- Born: 20 April 1930 Kalisz
- Died: 17 January 2025
- Occupation: Sociologist

Academic background
- Alma mater: University of Warsaw
- Doctoral advisor: Nina Assorodobraj-Kula

= Barbara Szacka =

Polish sociologist (1930–2025)

Barbara Szacka (20 April 1930 – 17 January 2025) was a sociologist.

== Biography ==
The daughter of physicians: Wojciech Plewniak and Zofia née Chmielińska. Her father died in Katyń. She was raised by her mother, who was a dentist.

In 1952 she graduated in sociology from the University of Warsaw. In 1962 she obtained doctorate upon dissertation Teoria społeczna i społeczna utopia. Analiza poglądów Stanisława Staszica supervised by Nina Assorodobraj-Kula.

Her research interests included collective memory, the biological foundations of social life and general sociology.
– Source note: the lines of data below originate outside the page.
(** A computation on values: its errors are VM panics. *)
Lemma local_lift_panic {A} (Pre : _ -> Prop) (x : outcome PanicReason A) (Post : A -> _ -> Prop) :
  (forall vm, vm_wf vm -> Pre vm ->
     match x with Ok a => Post a vm | Err _ => True | Crash => False end) ->
  local Pre (lift_panic x) Post.
Proof.
  intros HP vm Hwf Hpre. specialize (HP vm Hwf Hpre). apply wp_lift_panic.
  destruct x; [done|by apply wf_err|done].
Qed.

Lemma local_gets {A} (Pre : _ -> Prop) (f : Interpreter S -> A) (Post : A -> _ -> Prop) :
  (forall vm, vm_wf vm -> Pre vm -> Post (f vm) vm) -> local Pre (gets f) Post.
Proof. intros HP vm Hwf Hpre. apply wp_gets. split_and!; [done|done|auto]. Qed.

Lemma wf_reg_u64 vm i : vm_wf vm -> u64_ok (reg vm i).
Proof. intros [[_ Hu]]. by apply reg_get_u64. Qed.

Lemma local_get_reg (Pre : _ -> Prop) i :
  local Pre (get_reg i) (fun v vm => Pre vm /\ u64_ok v /\ v = reg vm i).
Proof. apply local_gets. intros vm Hwf Hpre. split_and!; [done|by apply wf_reg_u64|done]. Qed.

(** Registers whose value the invariant does not constrain. *)
Definition free_reg (i : Z) : Prop :=
  0 <= i < 64 /\ i <> RegId.ZERO /\ i <> RegId.ONE /\ i <> RegId.SSP /\ i <> RegId.SP /\
  i <> RegId.HP /\ i <> RegId.GGAS /\ i <> RegId.CGAS /\ i <> RegId.FP /\ i <> RegId.IS.
(** Pushing: the stack pointer moves up by eight bytes per selected register, and the new
    bytes are the selected registers in order. *)
Lemma push_wp vm seg bm (Q : unit -> Interpreter S -> Prop) E :
  vm_wf vm -> 0 <= bm < 2 ^ 24 ->
  (forall m, let sp' := reg vm RegId.SP + 8 * zlen (pushed vm seg bm) in
    sp' <= reg vm RegId.HP -> sp' <= zlen (stack m) ->
    mem_shows m (reg vm RegId.SP) (words_bytes (pushed vm seg bm)) ->
    vm_wf (with_sp vm sp' m) -> local_step vm (with_sp vm sp' m) ->
    wp inc_pc Q E (with_sp vm sp' m)) ->
  (forall r vm', local_err (Recoverable r) vm vm' -> E (Recoverable r) vm') ->
  wp (push_selected_registers seg bm) Q E vm.
Proof.
  intros Hwf Hbm HQ HE. pose proof (wf_regs _ Hwf) as [Hl _].
  unfold push_selected_registers. rewrite (count_selected seg (registers vm)) by done.
  fold (pushed vm seg bm). set (n := zlen (pushed vm seg bm)) in *.
  assert (Hn : 0 <= n <= 24).
  { unfold n, pushed. rewrite zlen_selected, length_segment by done. apply count_ones_bound. }
  pose proof (wf_reg_u64 vm RegId.SP Hwf) as [Hsp0 _]. pose proof (wf_hp _ (wf_mem _ Hwf)).
  pose proof (wf_sp _ Hwf). pose proof (wf_hp_reg _ Hwf).
  apply wp_bind, wp_lift. unfold WORD_SIZE. case_if; [|lia]. cbn [expect].
  apply wp_bind, wp_get_reg, wp_bind. unfold saturating_add.
  rewrite Z.min_l by mem_lia. replace (n * 8) with (8 * n) by lia.
  apply try_update_sp_wp; [done|lia| |by intros r Hr; apply HE].
  intros m Hg Hr Hm Hmhp Hst Hx Hw1 Hs1. fold (with_sp vm (reg vm RegId.SP + 8 * n) m) in *.
  set (vm1 := with_sp vm (reg vm RegId.SP + 8 * n) m) in *.
  apply wp_bind, wp_gets, wp_bind, wp_update_memory. cbn [memory vm1 with_sp set_memory].
  destruct (write_noownerchecks_Ok m (reg vm RegId.SP) (8 * n) Hm) as (s & -> & Hs);
    [unfold accessible; mem_lia|]. cbn [obind].
  change (registers vm1) with (reg_put (registers vm) RegId.SP (reg vm RegId.SP + 8 * n)).
  rewrite segment_set_sp.
  destruct (push_loop_spec (segment seg (registers vm)) m s (reg vm RegId.SP) (8 * n) bm 0 0)
    as (m2 & -> & Hu); [done|done|lia|lia|unfold n, pushed; lia|].
  rewrite Z.add_0_r in Hu. fold (pushed vm seg bm) in Hu.
  change (set_memory vm1 m2) with (with_sp vm (reg vm RegId.SP + 8 * n) m2).
  destruct (wf_mem_upd vm1 (reg vm RegId.SP) (words_bytes (pushed vm seg bm)) m2 Hw1 Hu)
    as [Hw2 Hs2].
  { intros x. rewrite zlen_words_bytes. fold n. intros Hxr. left.
    unfold ownership_registers. cbn [o_ssp o_sp]. unfold vm1. rewrite !reg_with_sp by done.
    reg_eqb. pose proof (wf_ssp _ Hwf). lia. }
  apply HQ; [lia| |by eapply mem_upd_shows|exact Hw2|].
  - destruct Hu as [(-> & _) _]. lia.
  - etrans; [exact Hs1|exact Hs2].
Qed.

Lemma safe_push_selected_registers seg bm :
  0 <= bm < 2 ^ 24 -> safe any (push_selected_registers (S := S) seg bm).
Proof.
  intros Hbm vm Hwf _. apply push_wp; [done|done| |done].
  intros m sp' _ _ _ Hw Hs. by apply (safe_after any inc_pc); [apply safe_inc_pc|..].
Qed.

(** Replacing program registers keeps the invariant. *)
Lemma wf_set_registers vm regs :
  vm_wf vm -> regs_ok regs -> (forall i, i < 16 -> reg_get regs i = reg vm i) ->
  vm_wf (set_registers vm regs) /\ local_step vm (set_registers vm regs).
Proof.
  intros Hwf Hr Hi.
  assert (Hreg : forall i, i < 16 -> reg (set_registers vm regs) i = reg vm i) by done.
  split.
  - destruct Hwf. split; rewrite ?Hreg by done; done.
  - split; rewrite ?Hreg by done; try done. exists []. by rewrite app_nil_r.
Qed.

(** Shrinking the stack pointer leaves the buffer alone. *)
Lemma grow_stack_shrink (m : MemoryInstance) sp :
  mem_wf m -> 0 <= sp <= zlen (stack m) -> grow_stack m sp = Ok m.
Proof.
  intros [] Hsp. unfold grow_stack. repeat case_if; mem_lia || done.
Qed.

Lemma count_ones_selected bm vals :
  0 <= bm < 2 ^ 24 -> length vals = 24%nat ->
  count_ones 32 bm = zlen (selected bm 0 vals) /\ 0 <= zlen (selected bm 0 vals) <= 24.
Proof.
  intros Hbm Hl. rewrite zlen_selected, Hl, Z.pow_0_r, Z.div_1_r by lia.
  split; [by apply (count_ones_trunc 24 8)|apply count_ones_bound].
Qed.

(** The register file after popping [vals]. *)
Definition popped vm seg bm (vals : list Z) (sp j : Z) : Z :=
  if j =? RegId.SP then sp
  else if (segment_base seg <=? j) && (j <? segment_base seg + 24)
          && Z.testbit bm (j - segment_base seg)
  then reg_get vals (j - segment_base seg) else reg vm j.

Lemma pop_registers vm seg bm vals sp m :
  vm_wf vm -> length vals = 24%nat -> Forall u64_ok vals -> vm_wf (with_sp vm sp m) ->
  exists regs, pop_loop 24 (words_bytes (selected bm 0 vals)) bm (segment_base seg) 0 0
      (registers (with_sp vm sp m)) = Ok regs /\
    (forall j, reg_get regs j = popped vm seg bm vals sp j) /\
    vm_wf (set_registers (with_sp vm sp m) regs) /\
    local_step (with_sp vm sp m) (set_registers (with_sp vm sp m) regs).
Proof.
  intros Hwf Hvl Hvu Hw1. pose proof (wf_regs _ Hwf) as [Hl _]. pose proof (wf_regs _ Hw1) as [Hl1 Hu1].
  destruct (pop_loop_spec vals (words_bytes (selected bm 0 vals)) bm (segment_base seg) 0 0
    (registers (with_sp vm sp m))) as (regs & E & Hl' & Hu' & Hg);
    [lia|lia|destruct seg; done|done|rewrite Hl1; unfold zlen; rewrite Hvl; destruct seg; done|
     rewrite zlen_words_bytes; lia|apply zslice_all|].
  rewrite Hvl in E. exists regs. split; [done|].
  assert (Hp : forall j, reg_get regs j = popped vm seg bm vals sp j).
  { intros j. rewrite Hg. unfold zlen. rewrite Hvl, Z.add_0_r, Z.sub_0_r.
    change (reg_get (registers (with_sp vm sp m)) j) with (reg (with_sp vm sp m) j).
    rewrite reg_with_sp by done. unfold popped. change RegId.SP with 5.
    destruct seg; cbn [segment_base]; repeat case_if; done || lia. }
  split; [done|]. apply wf_set_registers; [done|split; [by rewrite Hl'|auto]|].
  intros i Hi. rewrite Hp, reg_with_sp by done. unfold popped.
  destruct seg; cbn [segment_base]; repeat case_if; done || lia.
Qed.

(** Popping when the stack top holds the words of [vals]. *)
Lemma pop_wp vm seg bm vals (Q : unit -> Interpreter S -> Prop) E :
  let sp := reg vm RegId.SP - 8 * zlen (selected bm 0 vals) in
  vm_wf vm -> 0 <= bm < 2 ^ 24 -> length vals = 24%nat -> Forall u64_ok vals ->
  reg vm RegId.SSP <= sp ->
  mem_shows (memory vm) sp (words_bytes (selected bm 0 vals)) ->
  (forall regs, (forall j, reg_get regs j = popped vm seg bm vals sp j) ->
    vm_wf (set_registers (with_sp vm sp (memory vm)) regs) ->
    local_step vm (set_registers (with_sp vm sp (memory vm)) regs) ->
    wp inc_pc Q E (set_registers (with_sp vm sp (memory vm)) regs)) ->
  wp (pop_selected_registers seg bm) Q E vm.
Proof.
  intros sp Hwf Hbm Hvl Hvu Hssp Hshow HQ.
  destruct (count_ones_selected bm vals Hbm Hvl) as [Hcount Hn].
  pose proof (wf_reg_u64 vm RegId.SSP Hwf) as [Hssp0 _]. pose proof (wf_sp_stack _ Hwf).
  pose proof (wf_hp _ (wf_mem _ Hwf)). pose proof (wf_sp _ Hwf). pose proof (wf_hp_reg _ Hwf).
  unfold pop_selected_registers. rewrite Hcount. unfold WORD_SIZE.
  apply wp_bind, wp_lift. case_if; [|lia]. cbn [expect]. rewrite (Z.mul_comm _ 8).
  apply wp_bind, wp_get_reg, wp_bind, wp_lift_panic. rewrite checked_sub_Some by lia.
  cbn [ok_or]. fold sp. apply wp_bind, try_update_sp_wp; [done|lia| |intros r Hr; lia].
  intros m Hg _ Hm _ _ _ Hw1 Hs1. rewrite grow_stack_shrink in Hg by (apply (wf_mem _ Hwf) || lia).
  injection Hg as <-. fold (with_sp vm sp (memory vm)) in *.
  apply wp_bind, wp_bind, wp_gets, wp_lift_panic.
  change (memory (with_sp vm sp (memory vm))) with (memory vm).
  rewrite <- zlen_words_bytes, mem_shows_read;
    [|done|rewrite zlen_words_bytes; unfold accessible; mem_lia|done].
  destruct (pop_registers vm seg bm vals sp (memory vm)) as (regs & Ep & Hp & Hw2 & Hs2); [done..|].
  apply wp_bind, wp_gets, wp_bind, wp_lift. rewrite Ep. apply wp_bind, wp_modify.
  apply HQ; [done|done|by etrans].
Qed.
(* ===== verification/WideInt.v ===== *)
(** * 128- and 256-bit arithmetic

    The wide-integer instructions (src/fuel-vm/src/interpreter/alu/wideint.rs). The source
    instantiates one macro at [u128] and at [ethnum::U256]; here the width [w] is a parameter and
    [int_ops w] are the operations of the type [$t]. Those of [u128] are the standard library's;
    those of [U256], and the type [Prim] of the crate [primitive_types] that serves for division
    and double-width products, are not part of the repository: they are a parameter ([WideLib]),
    with what their documentation promises as laws ([WideLaws]). The values of [$t] are integers
    below [2^w]. The repository's conversions between the types go through little-endian bytes,
    and are modelled so. Operands are big-endian in memory, results are written back with
    ownership checks. *)

From Stdlib Require Import Strings.Byte.
From S2P Require Import Prelude Asm Merkle Receipts Memory State Gas Alu MemOps.

(** ** The integer types *)

Definition from_le_bytes (l : list byte) : Z := from_be_bytes (rev l).
Definition to_le_bytes (n : nat) (z : Z) : list byte := rev (to_be_bytes n z).
(** [size_of::<$t>()] *)
Definition size_of (w : Z) : nat := Z.to_nat (w / 8).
She was a member of the Polish Sociological Association. She supervised two doctoral dissertations. She was married to Jerzy Szacki. She was a feminist.

== Works ==
- "Stanisław Staszic: portret mieszczanina" (1962)
- "Stanisław Staszic" (1966)
- "Przeszłość w świadomości inteligencji polskiej" (1983)
- "Czas przeszły i pamięć społeczna" (1990) Co-authored with Anna Sawisz.
- "Wprowadzenie do socjologii" (2003) 2008.
- "Czas przeszły, pamięć, mit" (2006)
- "Między codziennością a wielką historią. Druga wojna światowa w pamięci zbiorowej społeczeństwa polskiego" (2010) Co-authored with Piotr T. Kwiatkowski, Lech M. Nijakowski, Andrzej Szpociński.
- "Życie i pamięć w mrocznych czasach" (2024) Memories.

=== Editions ===
- "Polska dziecięca" (1987) 2005.
- "Człowiek, zwierzę społeczne" (1991) Translated and edited with Krzysztof Najder and Jakub Szacki.